Stored data entries
★ ★ ★ ★ ★
(** * group-partitioner: a shallow embedding of the partitioning engine

    The development follows the TypeScript sources:
    - [src/types.ts], [src/utils.ts] (defaults, scoring, guardian families),
    - [src/common/options-validator.ts] (the options sanitizer),
    - [src/common/algorithm-base.ts] (result construction),
    - [src/algorithms/clustering.ts] (k-means clustering and its repair),
    - [src/algorithms/mip-solver.ts] (the greedy packer behind [solveMIP]).

    Modelling conventions.
    - Array lengths, counts and the size options are integers ([Z] or [nat]);
      the module [Untyped] at the end has the options sanitizer on arbitrary
      JavaScript values ([NaN], fractions, [undefined]).
    - JavaScript numbers that carry fractions (weights, scores, features,
      distances) are values of a type [num] with the operations of the
      interface [JSNumber].  Three instances are given: the IEEE 754
      doubles of the kernel ([PrimFloat.float]), which are the numbers of
      JavaScript; [xnum], exact rationals extended with [NaN] and the two
      infinities (division by zero yields [NaN] or an infinity as in
      IEEE 754; rounding is not modelled); and the real numbers.
    - [Math.random()] is an oracle [random : nat -> num]; the number of calls
      made so far is threaded through the functions that draw from it.
    - A JavaScript exception is the outcome [Raised]; a loop whose
      termination is not evident from its shape takes fuel and yields
      [OutOfFuel] when the fuel runs out.
    - [performance.now()] and the derived [executionTime] are left out. *)

From Stdlib Require Import String Ascii.
From Stdlib Require Import List ZArith QArith Qround Bool Lia Permutation.
From Stdlib Require Import Reals Lra Qreals.
From Stdlib Require Floats.
Import ListNotations.

Set Implicit Arguments.
Local Open Scope Z_scope.

(* ===================================================================== *)
(** * Core types ([src/types.ts]) *)
(* ===================================================================== *)

Inductive EquipmentClass :=
  HB | LB | TR | BHR | BBR | FSR | BBC | BL | BU | FSC | FU.

Inductive AgeGroup := AgeC | AgeJ | AgeYA | AgeA | AgeV | AgeS.

Inductive Gender := GenderF | GenderM.

Inductive Algorithm := AlgMip | AlgMipLp | AlgClustering | AlgAuto.

Record Competitor := {
  id : string;
  equipmentClass : EquipmentClass;
  ageCategory : AgeGroup;
  gender : Gender;
  guardianId : option string
}.

Definition EquipmentClass_eq_dec (a b : EquipmentClass) : {a = b} + {a <> b}.
Proof. decide equality. Defined.

Definition AgeGroup_eq_dec (a b : AgeGroup) : {a = b} + {a <> b}.
Proof. decide equality. Defined.

Definition Gender_eq_dec (a b : Gender) : {a = b} + {a <> b}.
Proof. decide equality. Defined.

Definition Competitor_eq_dec (a b : Competitor) : {a = b} + {a <> b}.
Proof.
  decide equality.
  - decide equality. apply string_dec.
  - apply Gender_eq_dec.
  - apply AgeGroup_eq_dec.
  - apply EquipmentClass_eq_dec.
  - apply string_dec.
Defined.

(** [if (competitor.guardianId)]: an absent or empty guardian id is falsy;
    a truthy one is the key used in the maps. *)
Definition guardianRef (c : Competitor) : option string :=
  match guardianId c with
  | Some EmptyString => None
  | Some g => Some g
  | None => None
  end.

(* ===================================================================== *)
(** * JavaScript numbers *)
(* ===================================================================== *)

(** The arithmetic used on feature vectors. *)
Class JSArith (num : Type) := {
  ofQ : Q -> num;                      (* a numeric literal *)
  nadd : num -> num -> num;            (* a + b *)
  nsub : num -> num -> num;            (* a - b *)
  nmul : num -> num -> num;            (* a * b *)
  ndiv : num -> num -> num;            (* a / b *)
  Math_sqrt : num -> num;
  Math_abs : num -> num
}.

(** Comparisons, rounding and the infinite values. *)
Class JSNumber (num : Type) := {
  js_arith :: JSArith num;
  nlt : num -> num -> bool;            (* a < b *)
  nle : num -> num -> bool;            (* a <= b *)
  Math_max : num -> num -> num;
  Math_min : num -> num -> num;
  Math_floor : num -> option Z;        (* None when the result is no integer *)
  Infinity : num;
  NegInfinity : num
}.

Definition ofZ {num} `{JSArith num} (z : Z) : num := ofQ (inject_Z z).
Definition ofNat {num} `{JSArith num} (n : nat) : num := ofZ (Z.of_nat n).
Definition ngt {num} `{JSNumber num} (a b : num) : bool := nlt b a.   (* a > b *)
Definition nge {num} `{JSNumber num} (a b : num) : bool := nle b a.   (* a >= b *)

(** ** Exact rationals with [NaN] and infinities *)

Inductive xnum := Fin (q : Q) | PInf | NInf | NaN.

Definition Qsign (q : Q) : comparison := (Qnum q ?= 0)%Z.

Definition xadd (a b : xnum) : xnum :=
  match a, b with
  | NaN, _ | _, NaN => NaN
  | Fin x, Fin y => Fin (x + y)
  | PInf, NInf | NInf, PInf => NaN
  | PInf, _ | _, PInf => PInf
  | NInf, _ | _, NInf => NInf
  end.

Definition xopp (a : xnum) : xnum :=
  match a with
  | Fin x => Fin (- x)
  | PInf => NInf
  | NInf => PInf
  | NaN => NaN
  end.

Definition xsub (a b : xnum) : xnum := xadd a (xopp b).

Definition xinf_of (c : comparison) : xnum :=
  match c with Gt => PInf | Lt => NInf | Eq => NaN end.

Definition xsign (a : xnum) : comparison :=
  match a with
  | Fin x => Qsign x
  | PInf => Gt
  | NInf => Lt
  | NaN => Eq
  end.

Definition cmp_mul (c d : comparison) : comparison :=
  match c, d with
  | Eq, _ | _, Eq => Eq
  | Gt, x => x
  | Lt, x => CompOpp x
  end.

Definition xmul (a b : xnum) : xnum :=
  match a, b with
  | NaN, _ | _, NaN => NaN
  | Fin x, Fin y => Fin (x * y)
  | _, _ => xinf_of (cmp_mul (xsign a) (xsign b))
  end.

Definition xdiv (a b : xnum) : xnum :=
  match a, b with
  | NaN, _ | _, NaN => NaN
  | Fin x, Fin y =>
      match Qsign y with
      | Eq => xinf_of (Qsign x)               (* 0/0 = NaN, x/0 = +-Infinity *)
      | _ => Fin (x / y)
      end
  | Fin _, _ => Fin 0
  | _, Fin y =>
      match Qsign y with
      | Lt => xopp a
      | _ => a
      end
  | _, _ => NaN
  end.

Definition xlt (a b : xnum) : bool :=
  match a, b with
  | NaN, _ | _, NaN => false
  | Fin x, Fin y => match (x ?= y)%Q with Lt => true | _ => false end
  | Fin _, PInf => true
  | Fin _, NInf => false
  | PInf, _ => false
  | NInf, NInf => false
  | NInf, _ => true
  end.

Definition xle (a b : xnum) : bool :=
  match a, b with
  | NaN, _ | _, NaN => false
  | Fin x, Fin y => match (x ?= y)%Q with Gt => false | _ => true end
  | Fin _, PInf => true
  | Fin _, NInf => false
  | PInf, PInf => true
  | PInf, _ => false
  | NInf, _ => true
  end.

Definition xabs (a : xnum) : xnum :=
  match a with
  | Fin x => Fin (Qabs.Qabs x)
  | PInf | NInf => PInf
  | NaN => NaN
  end.

Definition xmax (a b : xnum) : xnum :=
  match a, b with
  | NaN, _ | _, NaN => NaN
  | _, _ => if xlt a b then b else a
  end.

Definition xmin (a b : xnum) : xnum :=
  match a, b with
  | NaN, _ | _, NaN => NaN
  | _, _ => if xlt b a then b else a
  end.

(** The square root of a rational, rounded down to six decimals. *)
Definition Qsqrt (q : Q) : Q :=
  let n := Qnum q in
  let d := Zpos (Qden q) in
  Qmake (Z.sqrt (n * d * 1000000000000)) (Qden q * 1000000).

Definition xsqrt (a : xnum) : xnum :=
  match a with
  | Fin x => match Qsign x with Lt => NaN | _ => Fin (Qsqrt x) end
  | PInf => PInf
  | NInf | NaN => NaN
  end.

Definition xfloor (a : xnum) : option Z :=
  match a with
  | Fin x => Some (Qfloor x)
  | _ => None
  end.

#[export] Instance xnum_JSArith : JSArith xnum := {
  ofQ := Fin;
  nadd := xadd; nsub := xsub; nmul := xmul; ndiv := xdiv;
  Math_sqrt := xsqrt; Math_abs := xabs
}.

#[export] Instance xnum_JSNumber : JSNumber xnum := {
  nlt := xlt; nle := xle;
  Math_max := xmax; Math_min := xmin;
  Math_floor := xfloor;
  Infinity := PInf; NegInfinity := NInf
}.

(** Equality of [xnum] values: rationals are compared as fractions. *)
Definition xeq (a b : xnum) : Prop :=
  match a, b with
  | Fin x, Fin y => (x == y)%Q
  | PInf, PInf | NInf, NInf | NaN, NaN => True
  | _, _ => False
  end.
Lemma stroke_in_strokes d A D a b :
  default true (pg_skip_axis_edges d) = true ->
  (a, b) ∈ edges_of A D ->
  edge_stroke d a b ∈ strokes_of d A D <-> ~ on_axis_arrow a b.
Proof.
  intros Hskip Hab. unfold strokes_of. rewrite Hskip.
  rewrite list_elem_of_fmap. setoid_rewrite list_elem_of_In.
  setoid_rewrite filter_In. rewrite <- skip_edge_spec. split.
  - intros ([a' b'] & Heq & _ & Hk). cbn [fst snd] in *.
    apply plot_pts_inj in Heq as [-> ->].
    apply negb_true_iff in Hk. congruence.
  - intros Hn. exists (a, b). cbn [fst snd]. split; [done |].
    split; [by apply list_elem_of_In |].
    apply negb_true_iff. by destruct (skip_edge true a b).
Qed.

(** C2.  With the suppression flag enabled, an edge of the quadrilateral
    (origin, v1, v1+v2, v2) is left unstroked exactly when one of its
    endpoints is the origin and the other is one of the three unit axis
    points; an edge between two points that are not the origin is stroked.
    For v1 = (1,0,0) and v2 = (0,0,1) the two edges at the origin are not
    stroked and the other two are. *)
Theorem edge_suppression :
  (forall (raises : call -> bool) (p : params) (d : parallelogram_dict) (A D : pt),
     parallelogram p = Some d ->
     default true (pg_skip_axis_edges d) = true ->
     float3 (default zero3 (pg_v1 d)) = inr A ->
     float3 (default zero3 (pg_v2 d)) = inr D ->
     exists strokes,
       (forall s, draw_parallelogram raises p s =
          (lib raises (fill_poly d [O; A; pt_add A D; D]);;
           for_each strokes (lib raises)) s) /\
       (forall a b, (a, b) ∈ edges_of A D ->
          edge_stroke d a b ∈ strokes <-> ~ on_axis_arrow a b) /\
       (forall a b, (a, b) ∈ edges_of A D -> ~ py_eq a O -> ~ py_eq b O ->
          edge_stroke d a b ∈ strokes) /\
       (forall c, c ∈ strokes ->
          exists a b, (a, b) ∈ edges_of A D /\ c = edge_stroke d a b)) /\
  (forall (raises : call -> bool) s,
     let d := plane (ints 1 0 0) (ints 0 0 1) in
     let A := (1.0, 0.0, 0.0)%float in
     let D := (0.0, 0.0, 1.0)%float in
     let B := (1.0, 0.0, 1.0)%float in
     draw_parallelogram raises (bind_kwargs [parallelogram_ d]) s =
       (lib raises (fill_poly d [O; A; B; D]);;
        for_each [edge_stroke d A B; edge_stroke d B D] (lib raises)) s).
Proof.
  split.
  - intros raises p d A D Hp Hskip HA HD. exists (strokes_of d A D).
    split; [intros s; by apply draw_parallelogram_eq |].
    split; [intros a b; by apply stroke_in_strokes |].
    split.
    + intros a b Hab Ha Hb. apply stroke_in_strokes; [done .. |].
      unfold on_axis_arrow, origin_to_unit. tauto.
    + intros c Hc. unfold strokes_of in Hc.
      apply list_elem_of_fmap in Hc as ([a b] & -> & He).
      apply list_elem_of_In, filter_In in He as [He _].
      exists a, b. split; [by apply list_elem_of_In | done].
  - intros raises s d A D B.
    by rewrite (draw_parallelogram_eq raises _ d A D s).
Qed.

(** C2, at v1 = (0, 1, 1), v2 = (1, 0, 0). *)
Lemma edge_suppression_witness :
  let d := plane (ints 0 1 1) (ints 1 0 0) in
  let A := (0.0, 1.0, 1.0)%float in
  let D := (1.0, 0.0, 0.0)%float in
  exists strokes,
    (forall s, draw_parallelogram never (bind_kwargs [parallelogram_ d]) s =
       (lib never (fill_poly d [O; A; pt_add A D; D]);;
        for_each strokes (lib never)) s) /\
    (forall a b, (a, b) ∈ edges_of A D ->
       edge_stroke d a b ∈ strokes <-> ~ on_axis_arrow a b) /\
    (forall a b, (a, b) ∈ edges_of A D -> ~ py_eq a O -> ~ py_eq b O ->
       edge_stroke d a b ∈ strokes) /\
    (forall c, c ∈ strokes ->
       exists a b, (a, b) ∈ edges_of A D /\ c = edge_stroke d a b).
Proof.
  apply (proj1 edge_suppression never
           (bind_kwargs [parallelogram_ (plane (ints 0 1 1) (ints 1 0 0))])
           (plane (ints 0 1 1) (ints 1 0 0))); reflexivity.
Defined.

(** C7.  The shape that the renderer fills is the quadrilateral with the
    vertices origin, v1, v1+v2, v2, in this order; the other calls of the
    block stroke its edges. *)
Theorem parallelogram_vertices (raises : call -> bool) (p : params)
    (d : parallelogram_dict) (v1 v2 : pt) :
  parallelogram p = Some d ->
  float3 (default zero3 (pg_v1 d)) = inr v1 ->
  float3 (default zero3 (pg_v2 d)) = inr v2 ->
  exists strokes,
    Forall (fun c => is_plot c = true) strokes /\
    forall s, draw_parallelogram raises p s =
      (lib raises (fill_poly d [O; v1; pt_add v1 v2; v2]);;
       for_each strokes (lib raises)) s.
Proof.
  intros Hp H1 H2. exists (strokes_of d v1 v2). split.
  - unfold strokes_of. apply Forall_fmap, Forall_forall. intros [a b] _.
    simpl. unfold edge_stroke. by destruct a as [[? ?] ?], b as [[? ?] ?].
  - intros s. by apply draw_parallelogram_eq.
Qed.

(** C7, at v1 = (1, 1, 0), v2 = (0, 0, 1). *)
Lemma parallelogram_vertices_witness :
  let d := plane (ints 1 1 0) (ints 0 0 1) in
  exists strokes,
    Forall (fun c => is_plot c = true) strokes /\
    forall s, draw_parallelogram never (bind_kwargs [parallelogram_ d]) s =
      (lib never (fill_poly d [O; (1.0, 1.0, 0.0)%float; (1.0, 1.0, 1.0)%float;
                               (0.0, 0.0, 1.0)%float]);;
       for_each strokes (lib never)) s.
Proof.
  apply (parallelogram_vertices never
           (bind_kwargs [parallelogram_ (plane (ints 1 1 0) (ints 0 0 1))])
           (plane (ints 1 1 0) (ints 0 0 1))
           (1.0, 1.0, 0.0)%float (0.0, 0.0, 1.0)%float); reflexivity.
Defined.

(** ** Failures (lines 109-113 and 230-239) *)

Lemma failing_bind_l {A B} (m : M A) (k : A -> M B) :
  failing m -> failing (m ≫= k).
Proof. intros (cs & e & H). exists cs, e. by apply draws_bind_raise. Qed.

Lemma failing_bind_r {A B} (m : M A) (k : A -> M B) :
  drawing any m -> (forall a, failing (k a)) -> failing (m ≫= k).
Proof.
  intros (cs & [e | a] & _ & Hm) Hk.
  - exists cs, e. by apply draws_bind_raise.
  - destruct (Hk a) as (cs' & e & Hka). exists (cs ++ cs'), e.
    by eapply draws_bind.
Qed.

Lemma failing_lift {A} (e : exn) : failing (lift (inl e : res A)).
Proof. exists [], e. apply draws_lift. Qed.


Section Failures.

Variable raises : call -> bool.


Lemma failing_draw_parallelogram p d :
  parallelogram p = Some d ->
  is_inr (float3 (default zero3 (pg_v1 d))) &&
  is_inr (float3 (default zero3 (pg_v2 d))) = false ->
  failing (draw_parallelogram raises p).
Proof.
  intros Hp Hf. unfold draw_parallelogram. rewrite Hp. fold zero3.
  destruct (float3 (default zero3 (pg_v1 d))) as [e | A];
    [apply failing_bind_l, failing_lift |].
  destruct (float3 (default zero3 (pg_v2 d))) as [e | D]; [| done].
  apply failing_bind_r; [apply drawing_lift |].
  intros A'. apply failing_bind_l, failing_lift.
Qed.


Lemma failing_icon_body_parallelogram p d :
  parallelogram p = Some d ->
  is_inr (float3 (default zero3 (pg_v1 d))) &&
  is_inr (float3 (default zero3 (pg_v2 d))) = false ->
  failing (icon_body raises p).
Proof.
  intros Hp Hf. unfold icon_body.
  apply failing_bind_r; [apply drawing_setup_axes | intros _].
  apply failing_bind_r; [apply drawing_draw_axes | intros _].
  apply failing_bind_r; [apply drawing_draw_guides | intros _].
  apply failing_bind_r; [apply drawing_style_axes | intros _].
  apply failing_bind_l. by eapply failing_draw_parallelogram.
Qed.

Lemma create_raises_body path format kwargs s :
  failing (icon_body raises (bind_kwargs kwargs)) ->
  exists e s', create_3d_axis_icon raises path format kwargs s = Raised e s' /\
               files s' = files s /\ written s' = written s.
Proof.
  intros (cs & e & H). rewrite create_eq. cbv zeta.
  rewrite (draws_trace _ _ _ H). simpl.
  destruct (dpi _ =? 0); [by eauto |].
  destruct (raises (Figure _ _)); by eauto.
Qed.


End Failures.

(** *** Calls outside the [try] blocks

    [propagating P]: run with the library that never raises, [P] draws some
    calls [cs]; run with any library, it raises as soon as a call of [cs]
    that no [try] block handles raises, and whenever the run that never
    raises in the library raises. *)























(** *** The calls of a run in which the library never raises *)












Section Unguarded.

Variable raises : call -> bool.




End Unguarded.






(** ** The reference grid (lines 379-404) *)

Lemma for_each_emits {A} (body : A -> M unit)
    (f : gmap string file -> A -> list call) xs s :
  (forall x s, body x s = Returned tt (emits (f (files s) x) s)) ->
  for_each xs body s = Returned tt (emits (flat_map (f (files s)) xs) s).
Proof.
  intros Hb. revert s. induction xs as [| x xs IH]; intros s; simpl.
  - by rewrite emits_nil.
  - unfold mbind, M_bind. rewrite Hb, IH. simpl. by rewrite emits_emits.
Qed.

Section Grid.

Variable raises : call -> bool.
Hypothesis Hok : forall c, raises c = true -> handled c = true.

Lemma lib_ok c s : handled c = false -> lib raises c s = Returned tt (emit c s).
Proof. intros Hc. unfold lib. by rewrite (unhandled_ok raises Hok). Qed.

Lemma fill_cell_eq i ax s :
  fill_cell raises i ax s =
    Returned tt (emits (cell_calls raises (files s) (i, ax)) s).
Proof.
  unfold fill_cell, cell_calls, cell_image. cbn [fst snd].
  unfold mbind at 1, M_bind at 1. rewrite lib_ok by done.
  unfold mbind at 1, M_bind at 1. rewrite lib_ok by done.
  destruct (names !! i) as [name |] eqn:Hn.
  - pose proof (lookup_lt_Some _ _ _ Hn) as Hlt.
    apply Nat.ltb_lt in Hlt. rewrite Hlt. cbn [default].
    unfold try_pass, try_except, imread, lib, mbind, M_bind. cbn [files emit].
    destruct (files s !! (name +:+ ".png")) as [f |] eqn:Hf;
      cbn; rewrite ?Hf; cbn.
    + destruct (raises (Imread _)).
      * unfold emit, emits. cbn. by rewrite <- app_assoc.
      * destruct (raises (Imshow _ _)); unfold emit, emits; cbn;
          by rewrite <- !app_assoc.
    + unfold emit, emits. cbn. by rewrite <- app_assoc.
  - pose proof (proj1 (lookup_ge_None _ _) Hn) as Hge.
    apply Nat.ltb_ge in Hge. rewrite Hge.
    unfold emit, emits. cbn. by rewrite <- app_assoc.
Qed.

(** The grid is composed whatever files are there. *)
Lemma create_reference_grid_eq s :
  create_reference_grid raises s =
    Returned tt (grid_saved (grid_canvas raises (files s)) s).
Proof.
  unfold create_reference_grid, mbind, M_bind, plt_subplots.
  rewrite (unhandled_ok raises Hok) by done.
  rewrite lib_ok by done.
  fold axes44.
  rewrite (for_each_emits _ (cell_calls raises)).
  2:{ intros [i ax] s0. apply fill_cell_eq. }
  rewrite lib_ok by done.
  unfold savefig, print, plt_close. rewrite !(unhandled_ok raises Hok) by done.
  unfold grid_saved, grid_canvas, emit, emits. simpl.
  rewrite <- !app_assoc. reflexivity.
Qed.

End Grid.

Lemma grid_canvas_eq raises fs :
  grid_canvas raises fs =
    grid_of (fun i => cell_image raises fs i (i / 4, i mod 4)%nat).
Proof. reflexivity. Qed.

Lemma grid_of_ext shown shown' :
  (forall i, (i < 16)%nat -> shown i = shown' i) -> grid_of shown = grid_of shown'.
Proof.
  intros H. unfold grid_of. do 2 f_equal.
  assert (forall l, (forall i, In i l -> (i < 16)%nat) ->
    flat_map (fun i => [CellFacecolor (i / 4, i mod 4)%nat bg;
                        CellAxisOff (i / 4, i mod 4)%nat] ++ shown i) l =
    flat_map (fun i => [CellFacecolor (i / 4, i mod 4)%nat bg;
                        CellAxisOff (i / 4, i mod 4)%nat] ++ shown' i) l) as Hl.
  { induction l as [| i l IH]; intros Hin; [done |].
    cbn [flat_map]. rewrite H by (apply Hin; by left).
    rewrite IH; [done |]. intros j Hj. apply Hin. by right. }
  apply Hl. intros i Hi. apply in_seq in Hi. lia.
Qed.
★ ★ ★ ★ ★
Work to be completed: If a line in the entries above contains the word "JavaScript", copy it.

Completed exercise:
      JavaScript values ([NaN], fractions, [undefined]).
    - JavaScript numbers that carry fractions (weights, scores, features,
      JavaScript; [xnum], exact rationals extended with [NaN] and the two
    - A JavaScript exception is the outcome [Raised]; a loop whose
(** * JavaScript numbers *)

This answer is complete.